Many foods that are international and quite delicious ought to be a part of home economics classes. Mexican Tamales, Indian Pulao, Persian kuku, Puerto Rican black beans and rice, Moroccan couscous, Ethiopian groundnut stew are all complex dishes with plant based ingredients and quite healthful. Students being taught about the rich history of food and origins of ingredients of these foods would not only improve their health but increase pride in individual student’s cultures.
- Enriched funding for cooperative extensions and agriculture based colleges that help create gardens in schools and communities, and provide teaching in these gardens. (This idea is from Tara Meritt a primary care and sports medicine physician from near Athens Georgia, home of UGA)

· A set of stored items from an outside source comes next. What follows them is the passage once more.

(* ===== verification/Outbox.v ===== *)
(** * The outbox ([store.rs], [memory/outbox.rs])

    [OutboxMessage] is the life of one message: pending, claimed by a worker
    under a token and a deadline, then published, released or failed.
    [MemoryOutbox] is the store that hands messages to workers. *)

From stdpp Require Import pretty.
From S2P Require Import Prelude Utf8 Errors Time Messages Reliability Capacity Retention Heap.

(** ** Messages *)

Inductive OutboxState := Pending | Claimed | Failed | Published.

#[global] Instance OutboxState_eq_dec : EqDecision OutboxState.
Proof. solve_decision. Defined.

Definition DEFAULT_OUTBOX_MAX_RETRIES : Z := 3.
Definition MAX_OUTBOX_FAILURE_ERROR_BYTES : nat := 1024.
Definition MAX_OUTBOX_CLAIM_LIMIT : nat := 1024.
Definition DEFAULT_OUTBOX_CLAIM_LEASE : Duration := from_secs (5 * 60).
Definition MAX_OUTBOX_CLAIM_LEASE : Duration := from_secs (60 * 60).

Definition validate_outbox_message_id (id : Z) : CatgaResult unit :=
  if id =? 0 then fail Validation "outbox message identifier must be greater than zero"
  else Ok tt.

Definition validate_outbox_claim_limit (limit : nat) : CatgaResult unit :=
  if (MAX_OUTBOX_CLAIM_LIMIT <? limit)%nat
  then fail Validation "outbox claim limit exceeds the configured memory budget"
  else Ok tt.

Definition validate_outbox_claim_lease (lease : Duration) : CatgaResult unit :=
  if (as_millis lease =? 0) || (MAX_OUTBOX_CLAIM_LEASE <? lease)
  then fail Validation
    "outbox claim lease must be at least one millisecond and no longer than the configured maximum"
  else Ok tt.

Definition outbox_claim_expires_at (lease : Duration) (clock : SystemTime) : CatgaResult Z :=
  let? _ := validate_outbox_claim_lease lease in
  let? now := clock_unix_ms clock in
  let? lease := ok_or (checked u64 (as_millis lease)) (CatgaError_new Validation
    "outbox claim lease exceeds the supported millisecond range") in
  ok_or (checked u64 (now + lease)) (CatgaError_new Validation
    "outbox claim deadline exceeds the supported millisecond range").

Record OutboxMessage := mkOutbox {
  o_envelope : Envelope;
  o_state : OutboxState;
  o_owner : option string;
  o_retry_count : Z;
  o_max_retries : Z;
  o_last_error : option string;
  o_published_at : option Z;
  o_claimed_until : option Z;
  o_claim_token : option string
}.

#[global] Instance OutboxMessage_eq_dec : EqDecision OutboxMessage.
Proof. solve_decision. Defined.

Definition OutboxMessage_new (e : Envelope) : OutboxMessage :=
  mkOutbox e Pending None 0 DEFAULT_OUTBOX_MAX_RETRIES None None None None.

Definition outbox_scheduled (e : Envelope) (not_before : SystemTime) : CatgaResult OutboxMessage :=
  let? md := with_not_before (metadata e) not_before in
  Ok (OutboxMessage_new (with_metadata e md)).

Definition outbox_id (m : OutboxMessage) : Z := env_id (o_envelope m).

Definition with_max_retries (m : OutboxMessage) (n : Z) : CatgaResult OutboxMessage :=
  if n =? 0 then fail Validation "outbox maximum retries must be greater than zero"
  else Ok (mkOutbox (o_envelope m) (o_state m) (o_owner m) (o_retry_count m) n (o_last_error m)
             (o_published_at m) (o_claimed_until m) (o_claim_token m)).

Definition bounded_failure_reason : string -> string := truncate_to MAX_OUTBOX_FAILURE_ERROR_BYTES.

Definition with_retry_history (m : OutboxMessage) (n : Z) (last_error : option string)
    : OutboxMessage :=
  mkOutbox (o_envelope m) (o_state m) (o_owner m) n (o_max_retries m)
    (bounded_failure_reason <$> last_error) (o_published_at m) (o_claimed_until m)
    (o_claim_token m).

Definition outbox_is_due_at (m : OutboxMessage) (now : SystemTime) : bool :=
  metadata_is_due_at (metadata (o_envelope m)) now.

Definition is_claimable_at (m : OutboxMessage) (now_unix_ms : Z) : bool :=
  match o_state m with
  | Pending => true
  | Claimed => match o_claimed_until m with
               | None => true
               | Some deadline => deadline <=? now_unix_ms
               end
  | _ => false
  end.

Definition outbox_claim (m : OutboxMessage) (owner : string) : OutboxMessage :=
  match o_state m with
  | Failed | Published => m
  | _ => mkOutbox (o_envelope m) Claimed (Some owner) (o_retry_count m) (o_max_retries m)
           (o_last_error m) (o_published_at m) None None
  end.

Definition claim_until_with_token (m : OutboxMessage) (owner token : string) (expires : Z)
    : OutboxMessage :=
  let m := outbox_claim m owner in
  match o_state m with
  | Claimed => mkOutbox (o_envelope m) Claimed (o_owner m) (o_retry_count m) (o_max_retries m)
                 (o_last_error m) (o_published_at m) (Some expires) (Some token)
  | _ => m
  end.

Definition mark_published (m : OutboxMessage) (at_ : Z) : OutboxMessage :=
  match o_state m with
  | Claimed => mkOutbox (o_envelope m) Published None (o_retry_count m) (o_max_retries m)
                 (o_last_error m) (Some at_) None None
  | _ => m
  end.

Definition outbox_release (m : OutboxMessage) : OutboxMessage :=
  match o_state m with
  | Claimed => mkOutbox (o_envelope m) Pending None (o_retry_count m) (o_max_retries m)
                 (o_last_error m) (o_published_at m) None None
  | _ => m
  end.

Definition outbox_record_failure (m : OutboxMessage) (reason : string) : OutboxMessage :=
  let retry_count := saturating u32 (o_retry_count m + 1) in
  mkOutbox (o_envelope m) (if o_max_retries m <=? retry_count then Failed else Pending) None
    retry_count (o_max_retries m) (Some (bounded_failure_reason reason)) (o_published_at m)
    None None.

(** ** The oldest-first selection: the heap orders [(sent_at, id)] pairs. *)

Definition order : Type := Z * Z.

Definition order_le (a b : order) : bool :=
  (fst a <? fst b) || ((fst a =? fst b) && (snd a <=? snd b)).

Definition ole (a b : order) : Prop := order_le a b = true.

Lemma ole_spec a b : ole a b <-> fst a < fst b \/ (fst a = fst b /\ snd a <= snd b).
Proof.
  unfold ole, order_le. rewrite orb_true_iff, andb_true_iff, Z.ltb_lt, Z.eqb_eq, Z.leb_le. done.
Qed.

#[global] Instance ole_dec : RelDecision ole.
Proof. intros a b. unfold ole. apply _. Defined.
#[global] Instance ole_refl : Reflexive ole.
Proof. intros a. apply ole_spec. lia. Qed.
#[global] Instance ole_trans : Transitive ole.
Proof. intros a b c. rewrite !ole_spec. lia. Qed.
#[global] Instance ole_antisymm : AntiSymm (=) ole.
Proof. intros [a1 a2] [b1 b2]. rewrite !ole_spec. simpl. intros. f_equal; lia. Qed.
#[global] Instance ole_total : Total ole.
Proof. intros [a1 a2] [b1 b2]. unfold strict. rewrite !ole_spec. simpl. lia. Qed.

Abbreviation oldest := (smallest ole).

- We need to have an investigation to discover how social media sites and apps might have algorithms that are distorting body image leading to children and teens unhealthy perceptions of their bodies, and unrealistic expectations of how they believe they are ‘supposed to look’. The same sites need to be investigated to ensure that gentle healthy habits and messages are represented, and unhealthy habits are discouraged.
This same method needs to be employed on social media with respect to parenting. Sadly, in America, so much of parenting has become a contest of sorts, with many feeling as though they are not measuring up. Parents need to be empowered to know that they can succeed as parents without feeling the shame and guilt of not being ‘perfect parents’. As a pediatrician, this is something mothers discuss with me all the time, but I rarely see discussed. Especially mothers feel as though they are not as good as the perfect mom they see on social media. Algorithms regarding this phenomenon must be explored.